Records for the task below:
(* ===== verification/BTreeProof.v ===== *)
(** * BTreeProof: nodes, search and paths of the B-tree in the store *)
From S2P Require Import Prelude Memory SepLogic Arrays OrderedSet BinTree BTreeModel BTreeSpec.
#[local] Open Scope Z_scope.
#[local] Open Scope cpp_scope.

(** ** Representation *)

Lemma list_lookup_middle_split {A} (l : list A) n :
  (n < length l)%nat → ∃ l1 x l2, l = l1 ++ x :: l2 ∧ length l1 = n.
Proof.
  intros [x Hx]%lookup_lt_is_Some_2. exists (take n l), x, (drop (S n) l). split.
  - by rewrite take_drop_middle.
  - rewrite length_take_le //. apply lookup_lt_Some in Hx. lia.
Qed.

Section rep.
Context (kMin : nat).

(** A node with its pairs and child pointers; the rest of its arrays is junk. *)
Definition node_rep (x : loc) (kvs : list kv) (ptrs : list ptr) : hprop :=
  (∃ ks vs ch,
     <affine> ⌜(length kvs + length ks = 2 * kMin)%nat ∧ length vs = length ks ∧
       length ch = length ks ∧ length ptrs = S (length kvs)⌝ ∗
     x ↦ BTreeNode (kvs.*1 ++ ks) (kvs.*2 ++ vs) (ptrs ++ ch) (Z.of_nat (length kvs)))%I.

Fixpoint bt_at (p : ptr) (t : btr) {struct t} : hprop :=
  match t with
  | BNil => <affine> ⌜p = NULL⌝
  | BN kvs cs => ∃ x ptrs, <affine> ⌜p = Some x⌝ ∗ node_rep x kvs ptrs ∗
      (fix go (ptrs : list ptr) (cs : list btr) {struct cs} : hprop := match cs, ptrs with
         | [], [] => emp
         | c :: cs, q :: ptrs => bt_at q c ∗ go ptrs cs
         | _, _ => False
         end) ptrs cs
  end%I.

Abbreviation kids ptrs cs := ([∗ list] q;c ∈ ptrs;cs, bt_at q c)%I.

Lemma bt_at_BN p kvs cs :
  bt_at p (BN kvs cs) ⊣⊢ ∃ x ptrs, <affine> ⌜p = Some x⌝ ∗ node_rep x kvs ptrs ∗ kids ptrs cs.
Proof.
  simpl. apply bi.exist_proper=> x. apply bi.exist_proper=> ptrs. do 2 f_equiv. clear p. revert ptrs.
  induction cs as [|c cs IH]; intros [|q ptrs]; simpl; [done..| | by rewrite IH]. done.
Qed.

Lemma bt_at_BNil p : bt_at p BNil ⊣⊢ <affine> ⌜p = NULL⌝.
Proof. done. Qed.

Lemma kids_length ptrs cs : kids ptrs cs -∗ ⌜length ptrs = length cs⌝.
Proof. iApply big_sepL2_length. Qed.

(** A path with the address of each of its nodes. *)
Abbreviation lbctx := (list (loc * bframe)).

(** [bpath_at c p rp]: the nodes of the path [c]; its hole holds [p]; the pointer
    to its topmost node is [rp]. *)
Fixpoint bpath_at (c : lbctx) (p rp : ptr) : hprop :=
  match c with
  | [] => <affine> ⌜rp = p⌝
  | (x, f) :: c => ∃ q1 q2, node_rep x (fk1 f ++ fk2 f) (q1 ++ p :: q2) ∗
      kids q1 (fc1 f) ∗ kids q2 (fc2 f) ∗ bpath_at c (Some x) rp
  end%I.

(** The path as [Insert] and [Delete] record it. *)
Definition steps (c : lbctx) : list (ptr * Z) :=
  map (λ xf, (Some xf.1, Z.of_nat (length (fk1 xf.2)))) c.

Lemma bframe_at x f q1 q2 p t :
  node_rep x (fk1 f ++ fk2 f) (q1 ++ p :: q2) -∗ kids q1 (fc1 f) -∗ kids q2 (fc2 f) -∗ bt_at p t -∗
  bt_at (Some x) (bplug_frame f t).
Proof.
  iIntros "Hx H1 H2 Ht". rewrite /bplug_frame bt_at_BN. iExists x, (q1 ++ p :: q2). iFrame "Hx". iSplit; [done |].
  iApply (big_sepL2_app with "H1"). simpl. iFrame.
Qed.

Lemma bplug_at c p rp t : bpath_at c p rp -∗ bt_at p t -∗ bt_at rp (bplug c.*2 t).
Proof.
  iIntros "Hc Ht". iInduction c as [|[x f] c] "IH" forall (p t); simpl.
  - by iDestruct "Hc" as %->.
  - iDestruct "Hc" as (q1 q2) "(Hx & H1 & H2 & Hc)". iApply ("IH" with "Hc").
    iApply (bframe_at with "Hx H1 H2 Ht").
Qed.

Lemma bpath_at_app c1 c2 p q rp : bpath_at c1 p q -∗ bpath_at c2 q rp -∗ bpath_at (c1 ++ c2) p rp.
Proof.
  iIntros "H1 H2". iInduction c1 as [|[x f] c1] "IH" forall (p); simpl.
  - by iDestruct "H1" as %->.
  - iDestruct "H1" as (q1 q2) "(Hx & Hk1 & Hk2 & H1)". iExists q1, q2. iFrame. iApply ("IH" with "H1 H2").
Qed.

(** A child taken out of a node. *)
Lemma bt_at_frame x k1 k2 cs ptrs :
  length cs = S (length (k1 ++ k2)) →
  node_rep x (k1 ++ k2) ptrs -∗ kids ptrs cs -∗
  ∃ q1 q q2 c1 c c2, <affine> ⌜ptrs = q1 ++ q :: q2 ∧ cs = c1 ++ c :: c2 ∧ length c1 = length k1 ∧
      length c2 = length k2⌝ ∗
    node_rep x (k1 ++ k2) (q1 ++ q :: q2) ∗ kids q1 c1 ∗ bt_at q c ∗ kids q2 c2.
Proof.
  iIntros (Hl) "Hx Hk". iDestruct (kids_length with "Hk") as %Hlen. rewrite length_app in Hl.
  destruct (list_lookup_middle_split cs (length k1)) as (c1 & c & c2 & -> & Hc1); [lia |].
  destruct (list_lookup_middle_split ptrs (length k1)) as (q1 & q & q2 & -> & Hq1).
  { rewrite length_app /= in Hlen |- *. lia. }
  iDestruct (big_sepL2_app_inv with "Hk") as "[H1 H2]"; [left; lia |]. simpl. iDestruct "H2" as "[H H2]".
  iExists q1, q, q2, c1, c, c2. iFrame. iPureIntro. rewrite length_app /= in Hl. split_and!; [done..|]. lia.
Qed.
End rep.
#[global] Arguments bt_at : simpl never.
#[global] Arguments belems : simpl never.

(** ** Reading a node *)

Section read.
Context (kMin : nat) (x : loc).

Lemma wp_node_size kvs ptrs Q :
  node_rep kMin x kvs ptrs -∗ (node_rep kMin x kvs ptrs -∗ Q (Z.of_nat (length kvs))) -∗
  wp (Some x ~> BT.size_) Q.
Proof.
  iIntros "(%ks & %vs & %ch & %Hl & Hx) HQ". wp_step. iApply "HQ". iExists ks, vs, ch. by iFrame.
Qed.

Lemma wp_node_key k1 a b k2 ptrs i Q :
  i = Z.of_nat (length k1) →
  node_rep kMin x (k1 ++ (a, b) :: k2) ptrs -∗ (node_rep kMin x (k1 ++ (a, b) :: k2) ptrs -∗ Q a) -∗
  wp (aget (Some x) BT.keys i) Q.
Proof.
  iIntros (->) "(%ks & %vs & %ch & %Hl & Hx) HQ".
  iApply (wp_aget_at _ _ _ _ k1.*1 a (k2.*1 ++ ks) with "Hx").
  - simpl. by rewrite fmap_app -app_assoc.
  - by rewrite length_fmap.
  - iIntros "Hx". iApply "HQ". iExists ks, vs, ch. by iFrame.
Qed.

Lemma wp_node_value k1 a b k2 ptrs i Q :
  i = Z.of_nat (length k1) →
  node_rep kMin x (k1 ++ (a, b) :: k2) ptrs -∗ (node_rep kMin x (k1 ++ (a, b) :: k2) ptrs -∗ Q b) -∗
  wp (aget (Some x) BT.values i) Q.
Proof.
  iIntros (->) "(%ks & %vs & %ch & %Hl & Hx) HQ".
  iApply (wp_aget_at _ _ _ _ k1.*2 b (k2.*2 ++ vs) with "Hx").
  - simpl. by rewrite fmap_app -app_assoc.
  - by rewrite length_fmap.
  - iIntros "Hx". iApply "HQ". iExists ks, vs, ch. by iFrame.
Qed.

Lemma wp_node_child kvs q1 q q2 i Q :
  i = Z.of_nat (length q1) →
  node_rep kMin x kvs (q1 ++ q :: q2) -∗ (node_rep kMin x kvs (q1 ++ q :: q2) -∗ Q q) -∗
  wp (aget (Some x) BT.children i) Q.
Proof.
  iIntros (->) "(%ks & %vs & %ch & %Hl & Hx) HQ".
  iApply (wp_aget_at _ _ _ _ q1 q (q2 ++ ch) with "Hx").
  - simpl. by rewrite -app_assoc.
  - done.
  - iIntros "Hx". iApply "HQ". iExists ks, vs, ch. by iFrame.
Qed.

Lemma wp_node_Search kvs ptrs k Q :
  ordered kvs →
  node_rep kMin x kvs ptrs -∗
  (∀ k1 k2, ⌜kvs = k1 ++ k2 ∧ keys_below k1 k ∧ Forall (λ y, k ≤ y.1) k2⌝ →
     node_rep kMin x (k1 ++ k2) ptrs -∗ Q (Z.of_nat (length k1))) -∗
  wp (BT.Search (Some x) k) Q.
Proof.
  iIntros (Hord) "(%ks & %vs & %ch & %Hl & Hx) HQ".
  assert (∀ i a, (i < length kvs)%nat → (kvs.*1 ++ ks) !! i = Some a ↔ ∃ b, kvs !! i = Some (a, b)) as Hlk.
  { intros i a Hi. rewrite lookup_app_l; [|by rewrite length_fmap]. rewrite list_lookup_fmap fmap_Some.
    split; [intros ([? b] & ? & ->); by exists b | intros [b ?]; by exists (a, b)]. }
  rewrite /BT.Search. wp_step. rewrite /BT.SearchStep.
  iApply (wp_arraySearch BT.keys k x _ (length kvs) with "Hx"); [| |lia..|].
  - rewrite length_app length_fmap. lia.
  - intros i j a b Hij [v Ha]%Hlk [w Hb]%Hlk; [|lia..].
    apply (ordered_lookup kvs i j (a, v) (b, w)); [done | lia | done..].
  - iIntros (p (Hp & Hlo & Hhi)) "Hx". iSpecialize ("HQ" $! (take p kvs) (drop p kvs) with "[%]").
    + rewrite take_drop. split_and!; [done | |].
      * apply Forall_lookup. intros i [a b] Hi. apply lookup_take_Some in Hi as [Hi Hlt].
        apply (Hlo i a Hlt), Hlk; [lia | by exists b].
      * apply Forall_lookup. intros i [a b] Hi. rewrite lookup_drop in Hi.
        pose proof (lookup_lt_Some _ _ _ Hi). apply (Hhi (p + i)%nat a); [lia |]. apply Hlk; [lia | by exists b].
    + rewrite length_take_le // take_drop. iApply "HQ". iExists ks, vs, ch. by iFrame.
Qed.

Lemma wp_node_KeyFound k1 k2 ptrs k i Q :
  i = Z.of_nat (length k1) →
  node_rep kMin x (k1 ++ k2) ptrs -∗
  (node_rep kMin x (k1 ++ k2) ptrs -∗ Q (match k2 with (a, _) :: _ => a =? k | [] => false end)) -∗
  wp (BT.KeyFound (Some x) i k) Q.
Proof.
  iIntros (->) "Hx HQ". rewrite /BT.KeyFound. iApply wp_bind. iApply (wp_node_size with "Hx"). iIntros "Hx".
  destruct k2 as [|[a b] k2].
  - rewrite app_nil_r Z.eqb_refl /=. wp_step. by iApply "HQ".
  - rewrite length_app /= (proj2 (Z.eqb_neq (Z.of_nat (length k1)) (Z.of_nat (length k1 + S (length k2))))); [|lia]. simpl. iApply wp_bind.
    iApply (wp_node_key with "Hx"); [done |]. iIntros "Hx". wp_step. by iApply "HQ".
Qed.
End read.

(** ** Find *)

Section find.
Context (kMin : nat).

Lemma bt_at_null p h t : bshape h t → bt_at kMin p t -∗ ⌜p = NULL ↔ h = 0%nat⌝.
Proof.
  iIntros (Hs) "Ht". destruct h, t as [|kvs cs]; try done.
  - rewrite bt_at_BNil. by iDestruct "Ht" as %->.
  - rewrite bt_at_BN. by iDestruct "Ht" as (x ptrs ->) "_".
Qed.

Lemma bt_at_height p h t : bshape h t → bt_at kMin p t ⊢ at_least h.
Proof.
  revert p t. induction h as [|h IH]; intros p t; [intros _; apply at_least_0 |].
  destruct t as [|kvs cs]; [done |]. intros [Hl Hcs]. destruct cs as [|c cs]; [done |].
  apply Forall_cons in Hcs as [Hc _]. rewrite bt_at_BN. iIntros "(%x & %ptrs & -> & Hx & Hk)".
  destruct ptrs as [|q ptrs]; [by iDestruct (kids_length with "Hk") as %? |].
  iDestruct "Hk" as "[Hq _]". rewrite IH //. iDestruct "Hx" as (ks vs ch) "[_ Hx]". rewrite at_least_pt.
  iCombine "Hx Hq" as "H". by rewrite at_least_sep.
Qed.

Lemma wp_bt_FindLoop fuel h s nv rp k p t Q :
  (h < fuel)%nat → bshape h t → ordered (belems t) →
  s ↦ BTree nv rp -∗ bt_at kMin p t -∗
  (s ↦ BTree nv rp -∗ bt_at kMin p t -∗ Q (default nv (to_map (belems t) !! k))) -∗
  wp (iter fuel (BT.FindStep (Some s) k) p) Q.
Proof.
  iIntros (Hf Hs Ho) "Hs Ht HQ". iInduction h as [|h IH] forall (fuel p t Hf Hs Ho Q);
    (destruct fuel as [|fuel]; [lia |]); iApply wp_iter_S; iEval (rewrite {1}/BT.FindStep).
  { rewrite (bshape_leaf t Hs) bt_at_BNil. iDestruct "Ht" as %->. simpl. do 2 wp_step. by iApply ("HQ" with "Hs"). }
  destruct t as [|kvs cs]; [done |]. destruct Hs as [Hl Hcs]. iEval (rewrite bt_at_BN) in "Ht".
  iDestruct "Ht" as (x ptrs ->) "[Hx Hk]". rewrite (bool_decide_false (Some x = NULL)) //.
  iApply wp_bind. iApply (wp_node_Search with "Hx"); [by eapply ordered_node |].
  iIntros (k1 k2 (-> & Hpos)) "Hx". iApply wp_bind. iApply (wp_node_KeyFound with "Hx"); [done |]. iIntros "Hx".
  destruct (match k2 with (a, _) :: _ => a =? k | [] => false end) eqn:Hfound.
  - destruct k2 as [|[a b] k2]; [done |]. apply Z.eqb_eq in Hfound as ->.
    iApply wp_bind. iApply (wp_node_value with "Hx"); [done |]. iIntros "Hx". wp_step.
    destruct (belems_found k1 k b k2 cs Hl) as (l1 & l2 & Hel & _).
    rewrite Hel to_map_lookup; last first.
    { rewrite Hel in Ho. by apply ordered_middle in Ho as (_ & ? & _). }
    iApply ("HQ" with "Hs"). rewrite bt_at_BN. iExists x, ptrs. by iFrame.
  - pose proof (position_absent k k1 k2 (ordered_node _ _ Ho Hl) Hpos Hfound) as Habove.
    iDestruct (bt_at_frame with "Hx Hk") as (q1 q q2 c1 c c2 (-> & -> & H1 & H2)) "(Hx & Hk1 & Hc & Hk2)"; [done |].
    iDestruct (kids_length with "Hk1") as %Hq1.
    iApply wp_bind. iApply (wp_node_child with "Hx"); [by rewrite Hq1 H1 |]. iIntros "Hx". wp_step.
    destruct (absent_frame k (BFrame k1 c1 k2 c2) c) as (Hb & Ha & Hoc); [done | done | apply Hpos | done |].
    iApply ("IH" with "[%] [%] [//] Hs Hc"); [lia | by apply Forall_app in Hcs as [_ [? _]%Forall_cons] |].
    iIntros "Hs Hc". change (BN (k1 ++ k2) (c1 ++ c :: c2)) with (bplug_frame (BFrame k1 c1 k2 c2) c).
    rewrite belems_plug_frame // to_map_hole //. iApply ("HQ" with "Hs").
    iApply (bframe_at _ _ (BFrame k1 c1 k2 c2) with "Hx Hk1 Hk2 Hc").
Qed.
End find.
End of Records for the task.
[The task]:
Whenever a line above has the word "FindStep" in it, copy that line.

[Result of the exercise]:
  wp (iter fuel (BT.FindStep (Some s) k) p) Q.
    (destruct fuel as [|fuel]; [lia |]); iApply wp_iter_S; iEval (rewrite {1}/BT.FindStep).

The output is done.